Kangal’daki kadıya ‘Devlet-i Âliye’ye karşı bir devlet kurmaya kalkışıyorlar. Tarlalarındaki
sınırı bile kaldırıyorlar’ diye şikâyet edilir. Kadı da tutuklama emri verir ve köye asker
gönderir. Askerler, Şeyh Süleyman ve kardeşi Veyis’e kelepçe vuramazlar. Her seferinde
kelepçenin kilidi tutmaz. Kangal’a geldiklerinde kadı kızar, neden kelepçe vurmadıklarını
sorar. Askerler de kelepçenin kilidinin tutmadığını söylerler. Bu kez de kadı dener, fakat o da
tutturamaz. Hemen bu iki kardeş hapse atılır. O gün Temmuz ayı olmasına rağmen, çok
kuvvetli bir dolu yağar. Kangal Ağası bu iki kardeşi ziyarete gelir. Yine hücrenin kapısı
açıktır. Arkalarında siyah başlıklı bir Arap durmaktadır. Bu olayın duyulmasından sonra, halk
bu iki kardeşin bu Arap tarafından korunduğuna inanır ve iki kardeş ‘Araboğlu’ ismiyle anılır.
Sivas’taki idamla yargılanma sonucunda, Kayseri’nin, Sarız İlçesi’nin Küçük Söbeçimen
köyüne yedi yıllığına sürgüne gönderilir.”
Yedi yıl sonra sürgünden dönen Şeyh Süleyman ve kardeşi Veyis’e tüm çevre köylüleri ve bu
ocağa mensup talipleri tarafından yaşanan olaylardan dolayı saygı ve sevgileri daha da artar.
Hakk’a yürüdükten sonra mezarları ziyarete dönüşür. İki kardeşin vasiyeti üzerine diğer
köylülerinki gibi sade ve taştan yapılmış mezarlardır. Ziyaretçiler bu mezarları ziyaret ederek
kurban keserler ve dileklerinin gerçekleşmesi için dua ederler. FEHLAN BABA
Fehlan Baba türbesi, Kangal merkeze bağlı Örencik-Halburveran köyünün, 15 kilometre
doğusundaki Fehlan dağının tepesindedir (Özen, 2001:157). Türbenin etrafında Fehlan
Baba’nın askerleri olduğuna inanılan 100-150 kadar taş vardır (Kaya, 2012:331). Türbenin
1840’lı yıllarda Divriği müftüsü Ziya Bey’in önderliğinde bölge insanı tarafından yapıldığı
rivayet edilmektedir. Dikdörtgen şeklinde olan türbe, kesme taşlardan ve Horasan harcı
kullanılarak yapılmıştır. Çatısı ahşaptır. İçerisindeki mezar taşlarla yapılmıştır. Burada yatan
zatın nereden, ne zaman geldiği ve hangi tarihte vefat ettiği bilinmemektedir. Hacı Bektaş
Veli’nin müridi olduğuna dair söylentiler yaygındır.

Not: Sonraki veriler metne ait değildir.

(** * NDLNoise: the sentence classifier (Sentence.py) and the experiment
      driver (main.py), embedded shallowly in Rocq. *)

From Stdlib Require Import String Ascii List ZArith QArith Lia Sumbool.
Import ListNotations.
Open Scope Z_scope.

(* ------------------------------------------------------------------ *)
(** ** Python string helpers *)

Module Py.

(** Characters for which [str.isspace] holds in the ASCII range: these
    are the separators of [str.split()] with no argument. *)
Definition is_space (c : ascii) : bool :=
  let n := nat_of_ascii c in
  (Nat.eqb n 32 || ((9 <=? n) && (n <=? 13)) || ((28 <=? n) && (n <=? 31)))%nat.

(** [str.split()]: split on runs of whitespace, dropping empty pieces.
    [cur] holds the characters of the current word, reversed. *)
Fixpoint split_go (s : string) (cur : list ascii) : list string :=
  match s with
  | EmptyString =>
      match cur with
      | [] => []
      | _ => [string_of_list_ascii (rev cur)]
      end
  | String c s' =>
      if is_space c then
        match cur with
        | [] => split_go s' []
        | _ => string_of_list_ascii (rev cur) :: split_go s' []
        end
      else split_go s' (c :: cur)
  end.

Definition split (s : string) : list string := split_go s [].

Fixpoint is_prefix (p s : string) : bool :=
  match p, s with
  | EmptyString, _ => true
  | String a p', String b s' => Ascii.eqb a b && is_prefix p' s'
  | String _ _, EmptyString => false
  end.

(** [key in word]: substring containment. *)
Fixpoint contains (key word : string) : bool :=
  is_prefix key word ||
  match word with
  | EmptyString => false
  | String _ w' => contains key w'
  end.

(** [lst.index(x)]: position of the first element equal to [x];
    [None] stands for the [ValueError] raised when there is none. *)
Fixpoint list_index (lst : list string) (x : string) : option nat :=
  match lst with
  | [] => None
  | y :: ys =>
      if String.eqb y x then Some 0%nat
      else option_map S (list_index ys x)
  end.

End Py.

(* ------------------------------------------------------------------ *)
(** ** Sentence.py *)

Module Sentence.

(** The fields a [Sentence] object holds after [__init__]
    ([triggers] is always the empty dict and plays no part here). *)
Record Sentence := mkSentence {
  language : string;
  inflection : string;
  sentenceStr : string;
  sentenceList : list string;
  _outOblique : bool
}.

(** The [for word in self.sentenceList] loop of [indexString(self, key)]:
    at the first word that contains [key] it returns
    [self.sentenceList.index(word)], searched over the whole list. *)
Fixpoint indexString_loop (sentenceList : list string) (key : string)
    (ws : list string) : option Z :=
  match ws with
  | [] => Some (-1)
  | word :: ws' =>
      if Py.contains key word then
        option_map Z.of_nat (Py.list_index sentenceList word)
      else indexString_loop sentenceList key ws'
  end.

(** [indexString(self, key)]. *)
Definition indexString (sentenceList : list string) (key : string) : option Z :=
  indexString_loop sentenceList key sentenceList.

(** The two canonical conditions of [__init__] (Python chained
    comparisons [a < b < c] read as [a < b and b < c]). *)
Definition condA (O1index O2index Pindex O3index : Z) : bool :=
  negb (O1index =? -1) && (O1index <? O2index) && (O2index <? Pindex)
  && (O3index =? Pindex + 1).

Definition condB (O1index O2index Pindex O3index : Z) : bool :=
  negb (O3index =? -1) && (O3index <? O2index) && (O2index <? O1index)
  && (Pindex =? O3index + 1).

Definition allPresent (O1index O2index Pindex O3index : Z) : bool :=
  negb (O1index =? -1) && negb (O2index =? -1) && negb (Pindex =? -1)
  && negb (O3index =? -1).

(** The if/elif chain on [self._outOblique], which starts at [False]. *)
Definition outOblique_of (O1index O2index Pindex O3index : Z) : bool :=
  let out := false in
  if condA O1index O2index Pindex O3index then false
  else if condB O1index O2index Pindex O3index then false
  else if allPresent O1index O2index Pindex O3index then true
  else out.

(** [Sentence.__init__(self, infoList)] on a three-element [infoList];
    [None] is an exception escaping the constructor. *)
Definition init (infoList : string * string * string) : option Sentence :=
  let '(lang, infl, str) := infoList in
  let sentenceList := Py.split str in
  match indexString sentenceList "O1", indexString sentenceList "O2",
        indexString sentenceList "P", indexString sentenceList "O3" with
  | Some O1index, Some O2index, Some Pindex, Some O3index =>
      Some (mkSentence lang infl str sentenceList
              (outOblique_of O1index O2index Pindex O3index))
  | _, _, _, _ => None
  end.

(** [outOblique(self)]. *)
Definition outOblique (s : Sentence) : bool := _outOblique s.

(** The marker lookup as the spec words it: the position of the first
    token containing [key], or -1 when none does. *)
Fixpoint first_containing (key : string) (toks : list string) : Z :=
  match toks with
  | [] => -1
  | w :: ws =>
      if Py.contains key w then 0
      else let r := first_containing key ws in if r =? -1 then -1 else r + 1
  end.

(** The decision policy as the spec words it. *)
Definition spec_policy (O1 O2 P O3 : Z) : bool :=
  if Sumbool.sumbool_and _ _ _ _ (sumbool_not _ _ (Z.eq_dec O1 (-1)))
       (Sumbool.sumbool_and _ _ _ _ (Z_lt_dec O1 O2)
          (Sumbool.sumbool_and _ _ _ _ (Z_lt_dec O2 P) (Z.eq_dec O3 (P + 1))))
  then false
  else if Sumbool.sumbool_and _ _ _ _ (sumbool_not _ _ (Z.eq_dec O3 (-1)))
       (Sumbool.sumbool_and _ _ _ _ (Z_lt_dec O3 O2)
          (Sumbool.sumbool_and _ _ _ _ (Z_lt_dec O2 O1) (Z.eq_dec P (O3 + 1))))
  then false
  else if Sumbool.sumbool_and _ _ _ _ (sumbool_not _ _ (Z.eq_dec O1 (-1)))
       (Sumbool.sumbool_and _ _ _ _ (sumbool_not _ _ (Z.eq_dec O2 (-1)))
          (Sumbool.sumbool_and _ _ _ _ (sumbool_not _ _ (Z.eq_dec P (-1)))
             (sumbool_not _ _ (Z.eq_dec O3 (-1)))))
  then true
  else false.

End Sentence.

(* ------------------------------------------------------------------ *)
(** ** main.py *)

Module Main.

Record ExperimentParameters := mkExperimentParameters {
  languages : list Z;
  noise_levels : list Q;
  learningrate : Q;
  conservative_learningrate : Q;
  num_sentences : Z;
  num_echildren : Z;
  num_procs : Z
}.

(** [TrialParameters], with its fields in declaration order. *)
Record TrialParameters := mkTrialParameters {
  language : Z;
  noise : Q;
  rate : Q;
  conservativerate : Q;
  numberofsentences : Z
}.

Örencik ve çevre köylülerin Fehlan Baba’yı ziyaret etme amaçlarını şu şekilde sıralanabilir:
Çocuğu olmayan, çocuğu yaşamayan kadınlar ile sütü az olan lohusa kadınlar Fehlan Baba’ya
gelirler. Orada mum yakıp çaput bağlarlar. Sonra mezarın toprağından bir miktar alarak geri
dönerler. Alınan toprak, çevredeki farklı yedi ziyaret yerinden alınan toprağa katılır. Bu
toprağın karıştırıldığı su ile 3 ile 21 gün arasında sessiz bir ortamda banyo yapılır.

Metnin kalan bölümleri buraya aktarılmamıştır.